Now, 99% percent of pastors never experience church growth this scale, and yet, we have all struggled with the superpastor. Ministry, while not glamorous, is deeply seductive in feeding our need to be everything to everyone, to be wanted, needed, celebrated, and to focus on other people’s issues while ignoring our own. Superpastor is essentially a false self.
Bell’s advice: Superpastor Must Die.
I couldn’t agree more. At my ordination, a good friend of mine preached and said that, like St. Peter, we in ministry must own and embrace our own brokenness. Basically, St. Peter was the first superpastor - insisting he would never deny Jesus. We know how that worked out. When you are 29 you intellectually understand that (I’d read plenty of Henri Nouwen by that point) but the superpastor is strong.
A few years later, my superpastor was killed off for me. I remember the moment - crying in the arms of my young daughter—just sobbing, not able to stop.

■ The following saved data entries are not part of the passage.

(* ===== verification/KVReplica.v ===== *)
(** * A key/value server inside the service

    The invariant of one server of the service of KVService.v: its data is what
    the log makes of a prefix of its commands, whether it took them one by one
    from applyCh or the first of them inside a snapshot, and every message in one
    of its channels belongs to a request its duplicate record covers. *)

From stdpp Require Import base functions list list_numbers gmap strings relations.
From S2P Require Import Prelude Gob RaftNode RaftNodeFacts RaftSpec RaftSystem RaftRefine RaftLead RaftSim RaftSafety RaftApply RaftBounds RaftTrace RaftOrigin RaftSnap KVServer KVFacts KVClient LinCheck KVService KVSession.
Open Scope Z_scope.

(** ** The duplicate record *)
Lemma seen_applyOp kv kv' o :
  data kv' = applyOp (DupMap kv) (Kvdb kv) o ->
  seenCmd kv' (ClientID o) (CmdID o) = true /\
  forall c k, seenCmd kv c k = true -> seenCmd kv' c k = true.
Proof.
  unfold data, applyOp, seenCmd. intros E.
  destruct (DupMap kv !! ClientID o) as [m|] eqn:Em; [destruct (Z.ltb_spec m (CmdID o))|]; injection E as E _.
  - rewrite E. split; [rewrite lookup_insert_eq; apply Z.leb_refl|]. intros c k.
    destruct (decide (ClientID o = c)) as [<-|]; [|by rewrite lookup_insert_ne].
    rewrite lookup_insert_eq, Em. intros. zbool. apply Z.leb_le. lia.
  - rewrite E, Em. split; [apply Z.leb_le; lia|]. done.
  - rewrite E. split; [rewrite lookup_insert_eq; apply Z.leb_refl|]. intros c k.
    destruct (decide (ClientID o = c)) as [<-|]; [|by rewrite lookup_insert_ne]. by rewrite Em.
Qed.

Lemma applyOps_snoc st l o : applyOps st (l ++ [o]) = applyOp (applyOps st l).1 (applyOps st l).2 o.
Proof. unfold applyOps. by rewrite foldl_app. Qed.

(** The record holds requests of the log. *)
Lemma dup_in_log l c k : (applyOps (∅, ∅) l).1 !! c = Some k -> (c, k) ∈ op_id <$> l.
Proof.
  induction l as [|o l IH] using rev_ind; [done|]. rewrite applyOps_snoc, fmap_app. intros H.
  apply elem_of_app. destruct (applyOps (∅, ∅) l) as [dup db]. unfold applyOp in H. simpl in *.
  match type of H with context [if ?b then _ else _] => destruct b end; [|auto].
  simpl in H. apply lookup_insert_Some in H as [[<- <-]|[_ ?]]; [right; by left|auto].
Qed.

(** A longer log records no less. *)
Lemma dup_grows l l' c k : l `prefix_of` l' -> (applyOps (∅, ∅) l).1 !! c = Some k ->
  exists k', (applyOps (∅, ∅) l').1 !! c = Some k' /\ k <= k'.
Proof.
  intros [m ->]. induction m as [|o m IH] using rev_ind; intros Hk.
  { rewrite app_nil_r. exists k. by split. }
  destruct (IH Hk) as (k' & Hk' & Hle). rewrite app_assoc, applyOps_snoc.
  destruct (applyOps (∅, ∅) (l ++ m)) as [dup db]. simpl in *. unfold applyOp.
  destruct (decide (ClientID o = c)) as [<-|Hne].
  - rewrite Hk'. destruct (Z.ltb_spec k' (CmdID o)); simpl; [|by exists k'].
    exists (CmdID o). rewrite lookup_insert_eq. split; [done|lia].
  - exists k'. split; [|done]. case_match; [case_match|]; simpl; rewrite ?lookup_insert_ne by done; done.
Qed.

(** Requests stay covered. *)
Definition covers_more (kv kv' : KVServer) : Prop :=
  forall c k, seenCmd kv c k = true -> seenCmd kv' c k = true.

Lemma covers_refl kv : covers_more kv kv.
Proof. by intros c k. Qed.

(** ** The invariant *)
Definition msg_ok (kv : KVServer) (d : DoneMsg) : Prop :=
  dm_ClientID d = 0 \/ seenCmd kv (dm_ClientID d) (dm_CmdID d) = true.

Record server_ok (kv : KVServer) (l : list Op) : Prop := {
  so_data : data kv = applyOps (∅, ∅) l;
  so_heap c x d : heap kv !! c = Some x -> buffer x = Some d -> msg_ok kv d
}.

(** What the handlers do to a server: its data stays, and a channel's message was
    in a channel before. *)
Record touches (kv kv' : KVServer) : Prop := {
  to_max : maxraftstate kv' = maxraftstate kv;
  to_data : data kv' = data kv;
  to_heap c x d : heap kv' !! c = Some x -> buffer x = Some d ->
    msg_ok kv d \/ exists c' x', heap kv !! c' = Some x' /\ buffer x' = Some d
}.

Lemma seenCmd_data kv kv' c k : data kv' = data kv -> seenCmd kv' c k = seenCmd kv c k.
Proof. unfold data, seenCmd. by intros [= -> _]. Qed.

Lemma server_touch kv kv' l : server_ok kv l -> touches kv kv' -> server_ok kv' l.
Proof.
  intros [] []. split; [congruence|]. intros c x d Hc Hd.
  unfold msg_ok. rewrite (seenCmd_data _ _ _ _ to_data0).
  destruct (to_heap0 c x d Hc Hd) as [?|(c' & x' & ? & ?)]; [done|]. by eapply so_heap0.
Qed.

(** Replacing a channel by one whose message is known. *)
Lemma touches_insert kv c y :
  (forall d, buffer y = Some d -> msg_ok kv d \/ exists c' x', heap kv !! c' = Some x' /\ buffer x' = Some d) ->
  touches kv (set_heap (<[c := y]> (heap kv)) kv).
Proof.
  intros Hy. split; [done|done|]. simpl. intros c' x d [[_ <-]|[_ Hc]]%lookup_insert_Some Hd; [by apply Hy|].
  right. eauto.
Qed.

Lemma touches_stub kv i : touches kv (stubFor kv i).1.
Proof.
  unfold stubFor. destruct (applyStub kv !! i); simpl; (split; [done|done|]); simpl; [right; eauto|].
  intros c x d [[_ <-]|[_ Hc]]%lookup_insert_Some Hd; [done|]. right. eauto.
Qed.

Lemma touches_receive kv c kv' d : receive kv c = Ret (kv', d) -> touches kv kv' /\
  (d = mkDoneMsg 0 0 \/ exists x, heap kv !! c = Some x /\ buffer x = Some d).
Proof.
  unfold receive. intros H. destruct (heap kv !! c) as [x|] eqn:Hc; [|done].
  destruct (buffer x) as [m|] eqn:Hb; simplify_eq.
  - split; [by apply touches_insert|]. right. eauto.
  - destruct (closed x); simplify_eq. split; [|by left]. split; [done|done|]. right. eauto.
Qed.

Lemma touches_close kv c kv' : close kv c = Ret kv' -> touches kv kv'.
Proof.
  unfold close. intros H. destruct (heap kv !! c) as [x|] eqn:Hc; [|done].
  destruct (closed x); simplify_eq. apply touches_insert. simpl. right. eauto.
Qed.

Lemma touches_send kv c d kv' : send kv c d = Ret kv' -> msg_ok kv d -> touches kv kv'.
Proof.
  unfold send. intros H Hd. destruct (heap kv !! c) as [x|] eqn:Hc; [|done].
  destruct (closed x); [done|]. destruct (buffer x); simplify_eq. apply touches_insert.
  simpl. intros ? [= <-]. by left.
Qed.

Lemma touches_drain kv c : touches kv (drain kv c).
Proof.
  unfold drain. assert (touches kv kv) by (split; [done|done|right; eauto]).
  destruct (heap kv !! c) as [x|]; [|done]. destruct (closed x); [done|]. by apply touches_insert.
Qed.

Lemma touches_delete kv i : touches kv (enterDelete kv i).
Proof. split; [done|done|]. right. eauto. Qed.

Lemma touches_trans kv1 kv2 kv3 : touches kv1 kv2 -> touches kv2 kv3 -> touches kv1 kv3.
Proof.
  intros [M1 D1 H1] [M2 D2 H2]. split; [congruence|congruence|]. intros c x d Hc Hd.
  destruct (H2 c x d Hc Hd) as [?|(c' & x' & ? & ?)]; [|by eapply H1]. left.
  unfold msg_ok in *. by rewrite (seenCmd_data _ _ _ _ D1) in *.
Qed.

(** ** The apply loop *)
Section Take.
Context {GD : Gob (gmap string string)} {GM : Gob (gmap Z Z)}.

(** Snapshot [b] holds the effect of the commands [l]. *)
Definition snap_good (l : list Op) (b : bytes) : Prop :=
  decodeSnapshot b = ((applyOps (∅, ∅) l).2, (applyOps (∅, ∅) l).1).

Lemma encode_good kv l : data kv = applyOps (∅, ∅) l -> snap_good l (encodeSnapshot kv).
Proof. intros E. unfold snap_good. by rewrite decode_encodeSnapshot, <- E. Qed.

(** The apply loop's section is the effect of the operation followed by channel
    operations that leave it its own message; it may start a compaction. *)
Lemma take_command kv sz idx o kv' r :
  dealWithApplyMsg kv sz (CommandMsg idx (Some o)) = Ret (kv', r) ->
  (let '(dup, db) := applyOp (DupMap kv) (Kvdb kv) o in touches (set_db dup db kv) kv') /\
  (r = None \/ (maxraftstate kv <> -1 /\ r = Some (idx, encodeSnapshot kv'))).
Proof.
  intros H. cbn [dealWithApplyMsg] in H.
  destruct (applyOp (DupMap kv) (Kvdb kv) o) as [dup db] eqn:Ea.
  pose proof (touches_stub (set_db dup db kv) idx) as Hs.
  destruct (stubFor (set_db dup db kv) idx) as [kv2 c] eqn:Es. cbn [fst] in Hs.
  apply bind_Ret_inv in H as (kv3 & H3 & H).
  assert (Ht : touches (set_db dup db kv) kv3).
  { eapply touches_trans; [exact Hs|]. eapply touches_trans; [apply touches_drain|].
    eapply touches_send; [exact H3|]. right.
    rewrite (seenCmd_data kv2), (seenCmd_data _ _ _ _ (to_data _ _ Hs)) by (apply (to_data _ _ (touches_drain _ _))).
    apply (seen_applyOp kv). by rewrite Ea. }
  pose proof (to_max _ _ Ht) as Hm. simpl in Hm.
  destruct (negb _ && _) eqn:Hc; simplify_eq; (split; [exact Ht|]); [right|by left].
  split; [|done]. zbool. congruence.
Qed.

(** A command. *)
Lemma server_command kv l sz idx o kv' r :
  server_ok kv l -> dealWithApplyMsg kv sz (CommandMsg idx (Some o)) = Ret (kv', r) ->
  server_ok kv' (l ++ [o]) /\ covers_more kv kv' /\
  (r = None \/ exists b, r = Some (idx, b) /\ snap_good (l ++ [o]) b /\ 1 <= len b).
Proof.
  intros Hok H. pose proof Hok as []. destruct (take_command kv sz _ o kv' r H) as [Ht Hr].
  destruct (applyOp (DupMap kv) (Kvdb kv) o) as [dup db] eqn:Ea.
  assert (Hdata : data (set_db dup db kv) = applyOp (DupMap kv) (Kvdb kv) o) by (by rewrite Ea).
  destruct (seen_applyOp kv (set_db dup db kv) o Hdata) as [_ Hmono].
  assert (Hok' : server_ok kv' (l ++ [o])).
  { apply (server_touch (set_db dup db kv)); [|done]. split.
    - rewrite Hdata, applyOps_snoc, <- so_data0. done.
    - intros c x d Hc Hd. destruct (so_heap0 c x d Hc Hd) as [?|?]; [by left|right; by apply Hmono]. }
  split; [done|]. split.
  - intros c k Hs. rewrite (seenCmd_data _ _ _ _ (to_data _ _ Ht)). by apply Hmono.
  - destruct Hr as [->|[_ ->]]; [by left|right]. eexists. split; [done|]. split.
    + by apply encode_good, Hok'.
    + pose proof (encodeSnapshot_nonempty kv'). lia.
Qed.

(** A snapshot of a longer prefix of the log. *)
Lemma server_snapshot kv l l' sz b kv' r :
  server_ok kv l -> l `prefix_of` l' -> snap_good l' b ->
  dealWithApplyMsg kv sz (SnapshotMsg b) = Ret (kv', r) ->
  r = None /\ server_ok kv' l' /\ covers_more kv kv'.
Proof.
  intros [Hd Hh] Hp Hb H. unfold dealWithApplyMsg in H. rewrite Hb in H. simplify_eq. split; [done|].
  set (kv' := set_db _ _ kv).
  assert (Hcov : covers_more kv kv').
  { intros c k. unfold seenCmd. simpl. destruct (DupMap kv !! c) as [m|] eqn:Em; [|done]. intros Hk. zbool.
    destruct (dup_grows l l' c m Hp) as (m' & -> & ?); [by rewrite <- Hd|]. apply Z.leb_le. lia. }
  split; [|done]. split; [unfold data; simpl; by destruct (applyOps (∅, ∅) l')|].
  intros c x d Hc Hx. destruct (Hh c x d Hc Hx) as [?|?]; [by left|right; by apply Hcov].
Qed.
End Take.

As a good friend recently said to me, “Yes, I think that was the gift of that time for you.” And it was. The illusion of superpastor was forever shattered.
But superpastor is persistent. When we lose sight of our limitations, perhaps after a string of successes, when we start taking ourselves too seriously, or forget that God is in charge of this thing, the superpastor sneaks back in and tries to highjack us. The superpastor must be put down over and over again.
I’m grateful to Rob Bell for sharing his story and for the much needed reminder.